Australian Wives Horrified by Proposal to Send Prostitutes to Aussie Troops on Deployment

Australian soldiers from the Royal Australian Regiment march onto the parade ground at Lavarack Barracks on November 23, 2015 in Townsville, Australia. This month marks the 70th Anniversary of the formation of the 65th, 66th and 67th Battalions, later to be the 1st, 2nd and 3rd Battalions, The Royal Australian …
Ian Hitchcock/Getty

Wives of Australia’s soldiers were horrified by a recent article posted to the country’s defense forces website proposing that prostitutes be sent to comfort Aussie troops who have been deployed overseas.

The idea was floated by Australian Army Capt. Sally Williamson who posted the plan to the Australian Defence Force website in an essay entitled, “Sex and War – A Conversation Army Has To Have.”

In her essay, Capt. Williamson thought it would be advisable to “contract Australian male and female sex workers to service troops in forward operating bases and air bases,” the New York Post reported.

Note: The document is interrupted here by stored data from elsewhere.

(** ** Authority of the current snapshot *)

(* src: internal/store/controller_agent.go:400-420 agentCommandReconciliationAuthority *)
Definition agentCommandReconciliationAuthority (commandID : string) (db : ControllerDB)
    : result (bool * string) :=
  match reconciliation_agent_commands (agent_work db) !! commandID with
  | None => Ok (false, "")
  | Some digest =>
      if negb (isLowerSHA256 digest)
      then Err (PlainError "stored reconciliation command identity is invalid")
      else Ok (true, digest)
  end.
(* src: internal/store/controller_agent.go:390-398 agentCommandIsReconciliation *)
Definition agentCommandIsReconciliation (commandID : string) (db : ControllerDB) : result bool :=
  let! (reconciliation, _) := agentCommandReconciliationAuthority commandID db ;;
  Ok reconciliation.
(* src: internal/store/controller_agent.go:377-388 ControllerStore.AgentCommandIsReconciliation *)
Definition AgentCommandIsReconciliation (s : ControllerStore) (commandID : string) : program bool :=
  require (requireReady (cs_base s)) ;;
  if commandID == "" then throw (PlainError "agent command ID is required")
  else query (agentCommandIsReconciliation commandID).

Definition ErrAuthorityChanged : GoError := PlainError "Agent snapshot authority changed".
(* src: internal/store/controller_agent.go:695-717 requireCurrentAgentSnapshotAuthority *)
Definition requireCurrentAgentSnapshotAuthority (nodeID snapshotDigest : string) (controllerEpoch : Z)
    : program unit :=
  if negb (isLowerSHA256 snapshotDigest) || (ControllerEpoch_Validate controllerEpoch != None)
  then throw (PlainError "Agent snapshot digest is invalid")
  else
  authority ← query (fun db => from_option Ok (Err ErrNoRows) (agent_snapshot_authority (agent_work db) !! nodeID)) ;
  if (sa_snapshot_digest authority != snapshotDigest) || (sa_accepted_by authority != controllerEpoch)
  then throw ErrAuthorityChanged else mret tt.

Williamson added that sending sex workers to the troops could ease the “loneliness or prolonged absence from family, friends, partners and spouse” that soldiers feel while deployed. Williamson also felt it might help relieve symptoms of PTSD saying, “Improved intimacy and sexual interaction can help combat veterans with PTSD recovery.”

“Opinions on the subject will undoubtedly vary, but the conversation about sexual activism and regulation on deployment is worth having,” the captain currently serving in the Middle East insisted. Williamson is serving as part of Operation Paladin, a UN operation supervising operations in the countries of Egypt, Israel, Jordan, Lebanon, and Syria.

Sex work may be legal — if highly regulated — in Australia, but, despite that, the wives of the country’s soldiers were not amused by the proposal. The backlash was immediate and loud, so much so that the Australian Defence Force removed the essay from its website and apologized.

One wife noted that the article made her feel worthless.

“I’ve never felt like I was worth less than I did when I read that essay,” military wife Jane Taylor [name altered to protect her privacy] said. “For Defence to condone something like that, to post it on an official army website, that is frankly disgusting.”

Taylor noted that military marriages have enough stresses and problems without proposals like this adding to them. She also warned that such a policy would cause even more divorces for the soldiers and their wives.

“If you’ve got prostitutes prancing around the front line, the boys are going to be coming home to nothing,” Taylor said. “Because I can tell you now that the wives aren’t going to sit around waiting to see if their husband is going to do something.”

Critics also said that instead of pushing prostitution on the soldiers, the Australian military should be looking for ways to help strengthen military marriages and the health of families.

For its part, the country’s military leaders said the article was published in error.

“The article was published on the Land Power Forum blog on 6 November 2017,” the military said in a statement. “It was removed on 15 November 2017 as it was not intended for the Land Power Forum and does not reflect Defence policy.”

“The Land Power Forum provides a discussion space for appropriately informed analysis, commentary, thoughts, and ideas among military practitioners, interested stakeholders, and subject matter experts. Defence policy on conduct in the workplace has not changed,” the statement concluded.